:: Task requirements ::
Please reproduce the data below exactly, from the first line through the line containing "Record Replica := mkReplica", and leave every later line out.

Top of Exercise material

(* ===== verification/LockSystem.v ===== *)
(** * raft-lock: clerks, lock servers and Raft peers together

    The lock service as a whole: the peers of RaftCluster, a lock server on
    top of each, and clerks whose calls of [Mutex] travel, reach a server,
    start agreement, wait for the channel of their index or a timer, and come
    back or get lost.  A call the clerk has given up goes on at its server,
    so that requests arrive late and more than once.  [sys_step] has every
    step but a crash; [sys_reach] are the executions in which the peers'
    steps are [orderly], as in RaftStateMachine. *)

From Stdlib Require Import ZArith Lia.
From stdpp Require Import base numbers strings gmap list.
From S2P Require Import Prelude RaftNode RaftCluster LockStore LockServer LockTheorems LockClerk.
Local Open Scope Z_scope.

(** ** Calls of Mutex *)

(** Where a call is: on its way; after [rf.Start] returned an index; in the
    select of [waitForApplied]; [Mutex] has returned. *)
Inductive call_phase :=
| Travelling
| HasIndex (idx : Z)
| InSelect (idx : Z)
| Answered (err : string).

Record Call := mkCall { ca_args : MutexArgs; ca_server : nat; ca_phase : call_phase }.

(** A lock server, and what it has received on [applyCh]. *)
Record Replica := mkReplica { rep : LockServer; taken : list (ApplyMsg Op) }.

(** What the clients see: [Lock] or [Unlock] is called, and returns. *)
Inductive event := Invoked (op : Op) | Completed (op : Op).

(** [Clerk.ReceiveLock] called for a client, with the number of commands the
    server has taken. *)
Record grant := mkGrant { gr_position : nat; gr_client : Z; gr_key : string }.

(** A clerk in [SendMutex] is in its last call. *)
Record System := mkSystem {
  cluster : Cluster Op;
  replicas : list Replica;
  clients : gmap Z (Clerk * option (MutexArgs * nat));
  calls : list Call;
  trace : list event;
  grants : list grant;
}.

Inductive sys_label :=
| Peers (l : label Op)                     (* raft.go, labrpc: any step but Start *)
| CallMutex (c : Z) (key : string) (ty : Z) (* SendMutex is called *)
| Deliver (k : nat)                        (* Mutex runs up to the return of rf.Start *)
| RegisterChannel (k : nat)                (* waitForApplied: ls.results[index] *)
| ReceiveOp (k : nat)                      (* waitForApplied: case opCh *)
| TimeAfter (k : nat)                      (* waitForApplied: case time.After *)
| Take (j : nat) (lead lead' : bool)       (* one iteration of applyOpsLoop *)
| CallReturns (c : Z)                      (* ck.servers[server].Call: true *)
| CallFails (c : Z).                       (* ck.servers[server].Call: false *)

Section system.
Context `{Gob Op}.

Definition with_call (k : nat) (ph : call_phase) (ca : Call) (s : System) : System :=
  mkSystem (cluster s) (replicas s) (clients s)
    (<[k := mkCall (ca_args ca) (ca_server ca) ph]> (calls s)) (trace s) (grants s).

Definition with_replica (j : nat) (r : Replica) (s : System) : System :=
  mkSystem (cluster s) (<[j := r]> (replicas s)) (clients s) (calls s) (trace s) (grants s).

(** [ck.servers[server].Call("LockServer.Mutex", &args, &reply)] *)
Definition start_call (c : Z) (ck : Clerk) (args : MutexArgs) (server : Z) (s : System)
    : result System :=
  if decide (0 <= server < Z.of_nat (ck_servers ck)) then
    Ok (mkSystem (cluster s) (replicas s) (<[c := (ck, Some (args, length (calls s)))]> (clients s))
          (calls s ++ [mkCall args (Z.to_nat server) Travelling]) (trace s) (grants s))
  else Panic IndexOutOfRange.

(** [SendMutex] up to its first call. *)
Definition send_mutex (c : Z) (ck : Clerk) (key : string) (ty : Z) (s : System) : result System :=
  let leader := leaderId ck in
  let '(ck, args) := nextRequest ck key ty in
  start_call c ck args leader
    (mkSystem (cluster s) (replicas s) (clients s) (calls s)
       (trace s ++ [Invoked (op_of_args args)]) (grants s)).

(** The loop of [SendMutex] after a call to [server]. *)
Definition after_call (c : Z) (ck : Clerk) (args : MutexArgs) (server : nat) (call : option string)
    (s : System) : result System :=
  let again := start_call c ck args (nextServer (ck_servers ck) (Z.of_nat server)) s in
  match call with
  | Some err =>
    if bool_decide (err <> ErrWrongLeader) then
      Ok (mkSystem (cluster s) (replicas s)
            (<[c := (mkClerk (ck_servers ck) (Z.of_nat server) (ClientID ck) (requestId ck), None)]> (clients s))
            (calls s) (trace s ++ [Completed (op_of_args args)]) (grants s))
    else again
  | None => again
  end.

(** [waitForApplied] up to the return of [rf.Start]. *)
Definition deliver (k : nat) (ca : Call) (s : System) : option (result System) :=
  let op := op_of_args (ca_args ca) in
  peer ← servers (cluster s) !! ca_server ca;
  stepped ← step (ClientStart (ca_server ca) op) (cluster s);
  Some (
    '(_, (index, _, isLeader)) ← Start (rf peer) (Some op);
    cl ← stepped;
    Ok (with_call k (if isLeader : bool then HasIndex index else Answered (mutexReply false)) ca
          (mkSystem cl (replicas s) (clients s) (calls s) (trace s) (grants s)))).

Definition grants_of (position : nat) (out : list output) : list grant :=
  omap (fun o => match o with
                 | CallReceiveLock c key => Some (mkGrant position c key)
                 | SendEvent _ => None
                 end) out.

(** One message from [applyCh]; [lead], [lead'] are what [isLeader()] returns
    at its two calls. *)
Definition take_message (j : nat) (lead lead' : bool) (m : ApplyMsg Op) (r : Replica) (s : System)
    : option (result System) :=
  match applyOp (rep r) lead lead' m with
  | Panic p => Some (Panic p)
  | Ok None => None
  | Ok (Some (ls, out)) =>
    let r := mkReplica ls (taken r ++ [m]) in
    Some (Ok (mkSystem (cluster s) (<[j := r]> (replicas s)) (clients s) (calls s) (trace s)
                (grants s ++ grants_of (length (commands (taken r))) out)))
  end.

Definition sys_step (l : sys_label) (s : System) : option (result System) :=
  match l with
  | Peers (ClientStart _ _) | Peers (Restart _) => None
  | Peers l =>
    r ← step l (cluster s);
    Some (cl ← r; Ok (mkSystem cl (replicas s) (clients s) (calls s) (trace s) (grants s)))
  | CallMutex c key ty =>
    '(ck, doing) ← clients s !! c;
    if decide (doing = None /\ requestId ck < 2 ^ 63 - 1) then Some (send_mutex c ck key ty s)
    else None
  | Deliver k =>
    ca ← calls s !! k;
    match ca_phase ca with Travelling => deliver k ca s | _ => None end
  | RegisterChannel k =>
    ca ← calls s !! k;
    match ca_phase ca with
    | HasIndex idx =>
      r ← replicas s !! ca_server ca;
      let '(ls, _) := register (rep r) idx in
      Some (Ok (with_call k (InSelect idx) ca
                  (with_replica (ca_server ca) (mkReplica ls (taken r)) s)))
    | _ => None
    end
  | ReceiveOp k =>
    ca ← calls s !! k;
    match ca_phase ca with
    | InSelect idx =>
      r ← replicas s !! ca_server ca;
      ch ← results (rep r) !! idx;
      match ch with
      | [] => None
      | appliedOp :: ch =>
        let ok := isSameOp (op_of_args (ca_args ca)) appliedOp in
        Some (Ok (with_call k (Answered (mutexReply ok)) ca
                    (with_replica (ca_server ca) (mkReplica (set_channel (rep r) idx ch) (taken r)) s)))
      end
    | _ => None
    end
  | TimeAfter k =>
    ca ← calls s !! k;
    match ca_phase ca with
    | InSelect idx => Some (Ok (with_call k (Answered (mutexReply false)) ca s))
    | _ => None
    end
  | Take j lead lead' =>
    r ← replicas s !! j;
    peer ← servers (cluster s) !! j;
    m ← applied peer !! length (taken r);
    take_message j lead lead' m r s
  | CallReturns c =>
    '(ck, doing) ← clients s !! c;
    '(args, k) ← doing;
    ca ← calls s !! k;
    match ca_phase ca with
    | Answered err => Some (after_call c ck args (ca_server ca) (Some err) s)
    | _ => None
    end
  | CallFails c =>
    '(ck, doing) ← clients s !! c;
    '(args, k) ← doing;
    ca ← calls s !! k;
    Some (after_call c ck args (ca_server ca) None s)
  end.

(** As [orderly] of RaftCluster, for the steps of the peers. *)
Definition sys_orderly (l : sys_label) (s : System) : bool :=
  match l with Peers l => orderly (cluster s) l | _ => true end.

(** Run a schedule, provided it is orderly. *)
Fixpoint sys_run (ls : list sys_label) (s : System) : option (result System) :=
  match ls with
  | [] => Some (Ok s)
  | l :: ls =>
    if sys_orderly l s then
      r ← sys_step l s;
      match r with Ok s => sys_run ls s | Panic p => Some (Panic p) end
    else None
  end.

(** [n] servers, and a clerk per client, known to the servers; a clerk sends
    one request at a time. *)
Definition sys_init (n : nat) (ids : gset Z) : System :=
  mkSystem (init n) (replicate n (mkReplica (StartLockServer ids) []))
    (set_to_map (fun c => (c, (MakeClerk n c, None))) ids) [] [] [].

(** The states of orderly executions. *)
Inductive sys_reach (n : nat) (ids : gset Z) : System -> Prop :=
| sys_reach_init : sys_reach n ids (sys_init n ids)
| sys_reach_step s l s' :
    sys_reach n ids s -> sys_orderly l s = true -> sys_step l s = Some (Ok s') -> sys_reach n ids s'.

Lemma sys_run_reach n ids ls s s' :
  sys_reach n ids s -> sys_run ls s = Some (Ok s') -> sys_reach n ids s'.
Proof.
  revert s. induction ls as [|l ls IH]; intros s Hs; simpl; [by intros [= <-]|].
  destruct (sys_orderly l s) eqn:Ho; [|done].
  destruct (sys_step l s) as [[s1|p]|] eqn:E; simpl; [|done|done]. apply IH. by eapply sys_reach_step.
Qed.

(** ** The history *)

Definition longest {A} (ls : list (list A)) : list A :=
  foldr (fun l acc => if (length acc <=? length l)%nat then l else acc) [] ls.

(** The commands of the peer that has delivered most. *)
Definition history (c : Cluster Op) : list Op := commands (longest (applied <$> servers c)).

(** The requests that were sent. *)
Definition invoked (tr : list event) : list Op :=
  omap (fun e => match e with Invoked op => Some op | Completed _ => None end) tr.
End system.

Bottom of Exercise material

:: Problem solution ::
(* ===== verification/LockSystem.v ===== *)
(** * raft-lock: clerks, lock servers and Raft peers together

    The lock service as a whole: the peers of RaftCluster, a lock server on
    top of each, and clerks whose calls of [Mutex] travel, reach a server,
    start agreement, wait for the channel of their index or a timer, and come
    back or get lost.  A call the clerk has given up goes on at its server,
    so that requests arrive late and more than once.  [sys_step] has every
    step but a crash; [sys_reach] are the executions in which the peers'
    steps are [orderly], as in RaftStateMachine. *)

From Stdlib Require Import ZArith Lia.
From stdpp Require Import base numbers strings gmap list.
From S2P Require Import Prelude RaftNode RaftCluster LockStore LockServer LockTheorems LockClerk.
Local Open Scope Z_scope.

(** ** Calls of Mutex *)

(** Where a call is: on its way; after [rf.Start] returned an index; in the
    select of [waitForApplied]; [Mutex] has returned. *)
Inductive call_phase :=
| Travelling
| HasIndex (idx : Z)
| InSelect (idx : Z)
| Answered (err : string).

Record Call := mkCall { ca_args : MutexArgs; ca_server : nat; ca_phase : call_phase }.

(** A lock server, and what it has received on [applyCh]. *)
Record Replica := mkReplica { rep : LockServer; taken : list (ApplyMsg Op) }.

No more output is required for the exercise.